This result is partly about the discrepancy between the metric used to derive
the optimal ensemble and that used to evaluate it and reinforces how
sensitive this type of calibration exercise is to the somewhat subjective
choices faced by a researcher trying to post-process climate projections.
It is an important limitation that should be kept in mind when using this
sampling strategy to constrain future projections.
Projections
In earlier sections we presented results based on a single observational
product per variable. However, the importance of the choice of product should
not be neglected. The influence of obtaining an optimal subset based on
different observational products can be visualised with maps. To create
Fig. , the temperature change between the
2081–2100 and 1986–2005 climatologies was calculated for the RCP8.5 scenario using all
81 model runs by first averaging across initial condition members before
averaging the 38 models. Then, the temperature change of the optimal subset
(based on a given observational product), calculated in the same way, was
subtracted. The result is a map that shows the difference that the optimal
sampling makes to projected temperature changes. Maps are shown for the
optimal subsets derived from different observations, with grey contours
highlighting the area used to derive the subset. The number in brackets
refers to the size of the optimal subset. Despite the maps looking quite
different, we can identify some regions with consistent changes. The Southern
Ocean is consistently warmer in the optimal subset and the Arctic is colder
than the MMM (except for BEST, global). Generally, the optimal subset results
in a cooler land surface. Figure shows the same as
Fig. but for precipitation change based on three different
observational products. They all show an increase in precipitation in the
equatorial Pacific and the western Indian Ocean and a decrease over South America.

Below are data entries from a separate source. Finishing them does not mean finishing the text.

(** X12: [toggle_page_numbers] records the flag and shows or hides the number
    label of every page accordingly; the numbers are in order afterwards and
    no image path changes. *)
Theorem toggle_page_numbers_shows_or_hides (checked : bool) (w : World) :
  exists w',
    toggle_page_numbers checked w = Return tt w'
    /\ show_page_numbers (app w') = checked
    /\ labels_visible checked (app w')
    /\ numbered (app w')
    /\ book_paths (app w') = book_paths (app w).
Proof.
  unfold toggle_page_numbers. run. eexists. split; [reflexivity|].
  split; [reflexivity|]. split.
  - intros i s. simpl. rewrite list_lookup_imap.
    destruct (spreads (app w) !! i); simpl; [|discriminate].
    intros [= <-]. split; reflexivity.
  - split; [apply update_all_page_numbers_numbered|].
    apply (book_paths_renumbered
             (on_app (set_show_page_numbers checked) w)).
Qed.

Lemma update_size_sized p :
  page_sized (page_width p) (trunc_times F1_414 (page_width p)) (update_size p)
  /\ image_path (update_size p) = image_path p.
Proof.
  unfold update_size, page_sized, load_image. simpl.
  destruct (truthy (image_path p)) eqn:H; simpl; rewrite ?H; simpl; auto.
Qed.

Lemma update_page_size_sized width s :
  page_sized width (trunc_times F1_414 width) (left_page (update_page_size width s))
  /\ page_sized width (trunc_times F1_414 width)
                (right_page (update_page_size width s))
  /\ spread_paths (update_page_size width s) = spread_paths s.
Proof.
  unfold update_page_size, spread_paths. simpl.
  destruct (update_size_sized (set_page_width width (left_page s))) as [Hl Pl].
  destruct (update_size_sized (set_page_width width (right_page s))) as [Hr Pr].
  simpl in *. rewrite Pl, Pr. auto.
Qed.

Lemma resized_uniform width a :
  uniform trunc_times
    (set_spreads (update_page_size width
                    <$> spreads (set_current_page_width width a))
       (set_current_page_width width a)).
Proof.
  intros i s. simpl. rewrite list_lookup_fmap.
  destruct (spreads a !! i) as [s0|]; simpl; [|discriminate].
  intros [= <-]. destruct (update_page_size_sized width s0) as (Hl & Hr & _).
  split; assumption.
Qed.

Discussion and conclusions
We presented a method that selects a CMIP5 model subset which minimises a
given cost function in a computationally efficient way. Such a calibrated
smaller ensemble has important advantages compared to the full ensemble of
opportunity, in particular reduced computational cost when driving regional
models, smaller biases in the present day, which reduce the need for bias
correction, reduced dependence between the members, and sufficient spread in
projections. The cost function can be varied depending on the application.

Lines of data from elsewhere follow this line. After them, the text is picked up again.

(** ** What the statement about the closing line of [resources list] is
    written with *)

(** a piece of [list_resources] that keeps the closing line for a listing
    without tables: started with [any_resources] set it prints no line of
    [print_info], and when it prints one it prints no table *)
Definition closes_well {St : Type} (p : M (St * bool) unit) : Prop :=
  forall s any,
    let r := p (s, any) in
    (any = true -> forall line, Info line ∉ printed (trace r))
    /\ ((exists line, Info line ∈ printed (trace r)) ->
        forall title columns rows color,
          Table title columns rows color ∉ printed (trace r)).

(** * Properties *)

(** ** Running a sequence *)

Section Sequencing.

Context {St : Type}.

Lemma bind_returned {A B} (m : M St A) (k : A -> M St B) s s1 t a :
  m s = Run s1 t (Ok a) ->
  bind m k s = Run (final (k a s1)) (t ++ trace (k a s1)) (value (k a s1)).
Proof. intros Hm. unfold bind. rewrite Hm. reflexivity. Qed.

Lemma bind_value_Ok {A B} (m : M St A) (k : A -> M St B) s b :
  value (bind m k s) = Ok b ->
  exists a, value (m s) = Ok a /\ value (k a (final (m s))) = Ok b.
Proof.
  unfold bind. destruct (m s) as [s1 t [a | e]]; cbn; [eauto | discriminate].
Qed.

End Sequencing.

(** ** The stack reconciler *)

Section Reconciler.

Context {St : Type}.
Variable respond : call -> St -> St * result pyval.
Variables (stack_name template_body : string).
Variable parameters : list (string * string).
Variable capabilities : list string.

Let describe := describe_stacks stack_name.
Let create := create_stack stack_name template_body parameters capabilities.
Let update := update_stack stack_name template_body parameters capabilities.
Let created := wait_stack "stack_create_complete" stack_name.
Let updated := wait_stack "stack_update_complete" stack_name.
Let ensure := ensure_stack respond stack_name template_body parameters capabilities.

(** The create branch, from the state the probe left the provider in. *)
Lemma ensure_stack_absent s s1 e :
  respond describe s = (s1, Raise e) ->
  says_absent e = true ->
  ensure s =
    match respond create s1 with
    | (s2, Ok resp) =>
        match respond created s2 with
        | (s3, Ok _) => Run s3 [Request describe; Request create; Request created]
                            (item resp "StackId")
        | (s3, Raise e') => Run s3 [Request describe; Request create; Request created]
                                (Raise e')
        end
    | (s2, Raise e') => Run s2 [Request describe; Request create] (Raise e')
    end.
Proof.
  intros Hprobe Habsent. apply andb_prop in Habsent as [Hcls Hmsg].
  unfold ensure, ensure_stack, bind, try_except, invoke, ret, raise, lift.
  fold describe create created. rewrite Hprobe. cbn. rewrite Hcls, Hmsg. cbn.
  destruct (respond create s1) as [s2 [resp | e']]; cbn; [| reflexivity].
  destruct (respond created s2) as [s3 [r | e']]; reflexivity.
Qed.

The simplest cost function presented here simply minimises biases of the
ensemble mean. We have shown that this method accounts to some degree for the
model dependence in the ensemble by the way it optimises the ensemble mean,
but closely related models or even initial condition ensemble models of the
same models are not penalised and can still occur. This optimal subset
performs significantly better than a random ensemble or an ensemble that is
solely based on performance. The performance ranking ensemble sometimes even
performs worse than the random ensemble in its mean, even though of course
the individual models perform better. Depending on the application, one or
the other will matter more.
We also illustrated the expansion of the cost function to optimise additional
criteria, enabling an optimal subset that minimises the ensemble mean bias,
the individual model biases, the clustering of the members, or any
combination thereof. One could also, for example, add a term that maximises
the ensemble projection spread to avoid overconfidence. The choice of what is
constrained by the cost function clearly depends on the aim of the study
(e.g. present-day bias, dependence issue, future spread). We highlight the
importance of testing the sensitivity to the metric and observational product
used (including varying data availability), as they can lead to quite different results.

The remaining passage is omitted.